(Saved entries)
<<<<

(** X14.  The indexing in [hh_prior] raises exactly for a mask that does
    not have one entry per parameter (8).  Otherwise [JointUniform] is
    called with the bounds of the selected parameters: as many as the
    mask selects (all 8 without a mask), lower and upper bounds in the
    same number, each lower bound strictly below its upper bound. *)
Theorem hh_prior_box (mask : option (list bool)) :
  (is_Some (hh_prior mask) <->
   mask = None \/ exists m : list bool, mask = Some m /\ length m = 8%nat) /\
  forall box : JointUniform,
    hh_prior mask = Some box ->
    length (low box)
    = match mask with Some m => np.count m | None => 8%nat end /\
    length (high box) = length (low box) /\
    Forall2 Rlt (low box) (high box).
Proof.
  destruct mask as [m |]; cbn [hh_prior].
  - unfold torch.index_mask.
    change (length lower) with 8%nat. change (length upper) with 8%nat.
    destruct (decide (length m = 8%nat)) as [Hm | Hm]; cbn [mbind option_bind].
    + split; [split; eauto |].
      intros box [= <-]. cbn [low high].
      rewrite !select_length by exact Hm.
      split; [reflexivity |]. split; [reflexivity |].
      apply select_Forall2, lower_below_upper.
    + split; [| discriminate]. split.
      * intros [? [=]].
      * intros [[=] | (m' & [= <-] & Hm')]. contradiction.
  - split; [split; eauto |].
    intros box [= <-]. cbn [low high]. split; [reflexivity |].
    split; [reflexivity |]. apply lower_below_upper.
Qed.

(** ** Parameters from the box of the prior *)

Lemma in_bounds_positive {B : Type} (theta : ndarray B R) (b : B) :
  in_bounds (row theta b) ->
  1e-4 <= parameter theta 0 (tt, b) /\ 1e-4 <= parameter theta 1 (tt, b) /\
  1e-4 <= parameter theta 2 (tt, b) /\ 1e-4 <= parameter theta 3 (tt, b) /\
  50 <= parameter theta 4 (tt, b).
Proof.
  intros H. unfold parameter. cbn [snd].
  pose proof (H 0%nat ltac:(lia)) as H0. pose proof (H 1%nat ltac:(lia)) as H1.
  pose proof (H 2%nat ltac:(lia)) as H2. pose proof (H 3%nat ltac:(lia)) as H3.
  pose proof (H 4%nat ltac:(lia)) as H4.
  unfold lower, upper, bounds in *. cbn [map fst snd nth] in *.
  repeat split; lra.
Qed.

>>>>

_WHAT THIS TASK INVOLVES_. Write out again, exactly, the line containing "unfold lower, upper, bounds" and every later line of the records. Omit the rest.

_TASK OUTPUT_.
  unfold lower, upper, bounds in *. cbn [map fst snd nth] in *.
  repeat split; lra.
Qed.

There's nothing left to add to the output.